• _Task prompt_
Print word for word the first line of the records below and every following line through the one containing "σ' (shared.request.headers r)) k"; print nothing else.

• _Records for the exercise_
↓

Lemma Submit_userAgent_appends σ r σ' :
  match shared.request.userAgent r with
  | Some ua => shared.request.AddHeader σ r "User-Agent" ua
  | None =>
      let ua := shared.client.GetUserAgent (shared.request.client r) in
      if negb (String.eqb ua "") then shared.request.AddHeader σ r "User-Agent" ua
      else Done σ
  end = Done σ' ->
  appends_to [shared.request.headers r] σ σ'
  /\ forall k, map_get (shared.deref σ' (shared.request.headers r)) k
               = map_get (shared.deref σ (shared.request.headers r)) k
                 ++ (if decide ("User-Agent" = k) then user_agent_added r else []).
Proof.
  unfold user_agent_added, shared.request.AddHeader.
  change (http.CanonicalHeaderKey "User-Agent") with "User-Agent".
  destruct (shared.request.userAgent r) as [ua|]; cbv zeta.
  - intros H. split; [exact (append_at_appends _ _ _ _ _ H)|].
    exact (append_at_get _ _ _ _ _ H).
  - destruct (String.eqb _ ""); cbn [negb].
    + intros [= <-]. split; [apply appends_to_refl|]. intros k.
      destruct (decide _); rewrite app_nil_r; reflexivity.
    + intros H. split; [exact (append_at_appends _ _ _ _ _ H)|].
      exact (append_at_get _ _ _ _ _ H).
Qed.

Lemma Submit_headers_appends o σ r σ' :
  shared.request.Submit_headers o σ r = Done σ' ->
  appends_to [shared.request.headers r] σ σ'.
Proof.
  unfold shared.request.Submit_headers. intros H. go_inv H.
  apply Submit_userAgent_appends in Ha as [Ha _].
  eapply appends_to_trans; [exact Ha|].
  destruct (negb _); [exact (range_add_appends _ _ _ _ _ _ H)|].
  injection H as <-. apply appends_to_refl.
Qed.
(** What holds of the page at any time: while it is loading exactly one
    call is in flight, made for the file and hand still selected, with no
    error left; otherwise nothing is in flight. *)
Definition submission_invariant (w : World) : Prop :=
  if isLoading (ui w)
  then exists f,
         file (ui w) = Some f /\
         inflight w = [(f, hand (ui w))] /\
         error (ui w) = JNull
  else inflight w = [].

(** [err.response?.data?.detail], read off a caught value whatever it is:
    [undefined] when it is not an object with such a chain. *)
Definition thrown_detail (err : Thrown) : JsVal :=
  let response :=
    match err with
    | ErrorObj _ props => opt_chain (JObj props) "response"
    | Value v => opt_chain v "response"
    end in
  opt_chain (opt_chain response "data") "detail".

(** What the message falls back on: the message of an [Error], the literal
    for anything else. *)
Definition fallback_message (err : Thrown) : JsVal :=
  match err with
  | ErrorObj m _ => JStr m
  | Value _ => JStr generic_message
  end.

(** The props the result page hands on for a location state: those of
    [state.result], read leniently. *)
Definition result_view (state : JsVal) : ResultPage.View :=
  let result := opt_chain state "result" in
  ResultPage.Results
    {| ResultPage.label := "Analyze another swing"; ResultPage.target := "/" |}
    (opt_chain result "similarities")
    (opt_chain result "most_similar_player")
    (opt_chain state "userVideoUrl")
    (opt_chain result "reference_video_url")
    (opt_chain result "coaching").

(** The page after a failed attempt: [swing.mp4] selected, the service
    unreachable. *)
Definition failed_once : World :=
  step (Settle 0 {| latency := Some 10; reply := ConnectionFailure |}) submitted.

(** The page after a successful attempt. *)
Definition succeeded_once : World :=
  step (Settle 0 {| latency := Some 1200; reply := HttpReply 200 federer_response |})
       submitted.

(* ================================================================== *)
(** * Properties *)
(* ================================================================== *)

(** ** The sample response *)

Example federer_response_valid : is_AnalysisResponse federer_response = true.
Proof. reflexivity. Qed.

(** ** The client *)

Lemma analyzeSwing_request_timeout (f : File) (h : Hand) :
  timeout (analyzeSwing_request f h) = 300000.
Proof. reflexivity. Qed.

Lemma healthCheck_request_timeout : timeout healthCheck_request = 0.
Proof. reflexivity. Qed.
Lemma parse_fold_filter query ls cat secs :
  fold_left (parse_line query) ls (cat, List.filter (passes_query query) secs)
  = (fst (fold_left (parse_line None) ls (cat, secs)),
     List.filter (passes_query query)
       (snd (fold_left (parse_line None) ls (cat, secs)))).
Proof.
  revert cat secs. induction ls as [|l ls IH]; intros cat secs; [done|].
  cbn [fold_left].
  destruct (parse_line_cases query cat (List.filter (passes_query query) secs) l)
    as [[Hl Hq]|[Hl (g1 & g2 & Hs & Hq)]];
  destruct (parse_line_cases None cat secs l)
    as [[Hl' Hn]|[Hl' (h1 & h2 & Hs' & Hn)]]; try congruence.
  - pose proof (parse_line_category query cat
                  (List.filter (passes_query query) secs) secs l) as Hc.
    destruct (parse_line query _ l) as [c1 s1].
    destruct (parse_line None (cat, secs) l) as [c2 s2].
    cbn [fst snd] in *. subst. apply IH.
  - rewrite Hq, Hn. cbn [filtered_out]. rewrite <- IH. f_equal. f_equal.
    rewrite Hs in Hs'. injection Hs' as <- <-.
    rewrite List.filter_app. cbn [List.filter]. unfold passes_query.
    cbn [title category descriptor].
    destruct (filtered_out query (strip g1) cat); cbn [negb];
      [by rewrite app_nil_r|done].
Qed.

Lemma parse_fold_extends query ls st :
  ∃ more, snd (fold_left (parse_line query) ls st) = (snd st ++ more)%list.
Proof.
  revert st. induction ls as [|l ls IH]; intros [cat secs].
  - exists []. by rewrite app_nil_r.
  - cbn [fold_left]. destruct (IH (parse_line query (cat, secs) l)) as [more ->].
    destruct (parse_line_cases query cat secs l)
      as [[_ ->]|[_ (g1 & g2 & _ & ->)]]; [by exists more|].
    cbn [snd]. destruct (filtered_out query (strip g1) cat); [by exists more|].
    eexists. by rewrite <- app_assoc.
Qed.

(** ** Trimming and delimiter characters *)

Lemma contains_char_cons c d s :
  contains (String c "") (String d s)
  = Ascii.eqb c d || contains (String c "") s.
Proof.
  rewrite contains_unfold. cbn [String.prefix].
  destruct (ascii_dec c d) as [->|Hne].
  - rewrite Ascii.eqb_refl. by destruct s.
  - apply Ascii.eqb_neq in Hne. by rewrite Hne.
Qed.

Lemma contains_char_lstrip c s :
  contains (String c "") s = false → contains (String c "") (lstrip s) = false.
Proof.
  induction s as [|d s IH]; [done|]. cbn [lstrip].
  destruct (isspace d); [|done].
  rewrite contains_char_cons. intros [_ H]%orb_false_elim. by apply IH.
Qed.

Lemma contains_char_rstrip c s :
  contains (String c "") s = false → contains (String c "") (rstrip s) = false.
Proof.
  induction s as [|d s IH]; [done|]. cbn [rstrip].
  rewrite contains_char_cons. intros [Hd H]%orb_false_elim.
  specialize (IH H). destruct (rstrip s) as [|e r].
  - destruct (isspace d); [done|]. by rewrite contains_char_cons, Hd.
  - by rewrite contains_char_cons, Hd.
Qed.
(** The lines of the wrap are the space-joins of consecutive groups of
    the split words. *)
Lemma cch_wrap_groups font text mw :
  exists gs,
    cch_wrap font text mw = map (join [space]) gs
    /\ Forall (Forall is_word) gs /\ Forall (group_ok font mw) gs
    /\ List.concat gs = split text.
Proof.
  destruct (@cch_fold_groups font mw (split text) [] [] (split_words text)
              (Forall_nil _) (Forall_nil _) (Forall_nil _) (or_introl eq_refl))
    as (gs & cl & E & Hcl & Hgs & Gs & Gcl & C).
  unfold cch_wrap. cbv zeta. cbn [map] in E. rewrite E.
  destruct cl as [|w cl]; cbn [truthy].
  - exists gs. rewrite app_nil_r in C. auto.
  - exists (gs ++ [w :: cl]). rewrite map_app, concat_app. cbn [map List.concat].
    rewrite app_nil_r. repeat split; try (apply Forall_app); auto.
Qed.

Lemma concat_split_joins gs :
  Forall (Forall is_word) gs ->
  List.concat (map split (map (join [space]) gs)) = List.concat gs.
Proof.
  induction 1 as [|g gs Hg _ IH]; [reflexivity|].
  cbn [map List.concat]. now rewrite (split_join Hg), IH.
Qed.

(** No text without words gives a line, and a text with a word gives one. *)
Lemma cch_wrap_nil font text mw :
  cch_wrap font text mw = [] <-> split text = [].
Proof.
  split.
  - unfold cch_wrap. cbv zeta.
    destruct (@cch_fold_groups font mw (split text) [] [] (split_words text)
                (Forall_nil _) (Forall_nil _) (Forall_nil _) (or_introl eq_refl))
      as (gs & cl & E & _ & _ & _ & _ & C).
    cbn [map] in E. rewrite E. cbn [List.concat app] in C. rewrite <- C.
    destruct cl as [|w cl]; cbn [truthy]; intros H.
    + apply map_eq_nil in H. now subst.
    + now destruct (map (join [space]) gs).
  - intros H. unfold cch_wrap. now rewrite H.
Qed.

(** A lone word wider than the limit: the loop first emits its empty
    buffer, then the word. *)
Lemma cch_wrap_wide_word font w mw :
  is_word w -> Qle_bool (getlength font w) mw = false ->
  cch_wrap font w mw = [[]; w].
Proof.
  intros Hw Hwide. unfold cch_wrap. cbv zeta. rewrite (split_word Hw).
  cbn [fold_left cch_step app join]. rewrite Hwide. reflexivity.
Qed.

(* ================================================================== *)
(** ** The height estimate and the search over font sizes *)

Section Optimizer.

Variable truetype : Z -> result Font.
Variables (content : pystr) (max_width max_height : Q).

Local Abbreviation height s := (calculate_content_height truetype content s max_width).
Local Abbreviation loop := (fofs_loop truetype content max_width max_height).
Local Abbreviation fit := (fits truetype content max_width max_height).

Lemma height_resolves s : (exists h, height s = Ok h) <-> resolves truetype s.
Proof.
  unfold calculate_content_height, resolves. split.
  - intros [h H]. destruct (truetype s) as [font|e]; [now exists font|].
    destruct (is_OSError e); discriminate.
  - intros [font ->]. cbn [bind].
    destruct (negb _); [now eexists|]. destruct (getmetrics font). now eexists.
Qed.

Lemma fofs_loop_S n low high best :
  loop (S n) low high best =
  if (low >? high)%Z then ([], Ok best)
  else
    let mid := ((low + high) / 2)%Z in
    match height mid with
    | Raise e => ([mid], Raise e)
    | Ok h =>
        let rec :=
          if Qle_bool h max_height then loop n (mid + 1)%Z high mid
          else loop n low (mid - 1)%Z best in
        (mid :: fst rec, snd rec)
    end.
Proof.
  cbn [fofs_loop]. destruct (low >? high)%Z; [reflexivity|]. cbv zeta.
  destruct (calculate_content_height _ _ _ _); [|reflexivity].
  destruct (Qle_bool a max_height);
    match goal with |- context [fofs_loop ?t ?c ?w ?h ?n ?l ?hi ?b] =>
      destruct (fofs_loop t c w h n l hi b) end; reflexivity.
Qed.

↑

• _Result of this task_
Lemma Submit_userAgent_appends σ r σ' :
  match shared.request.userAgent r with
  | Some ua => shared.request.AddHeader σ r "User-Agent" ua
  | None =>
      let ua := shared.client.GetUserAgent (shared.request.client r) in
      if negb (String.eqb ua "") then shared.request.AddHeader σ r "User-Agent" ua
      else Done σ
  end = Done σ' ->
  appends_to [shared.request.headers r] σ σ'
  /\ forall k, map_get (shared.deref σ' (shared.request.headers r)) k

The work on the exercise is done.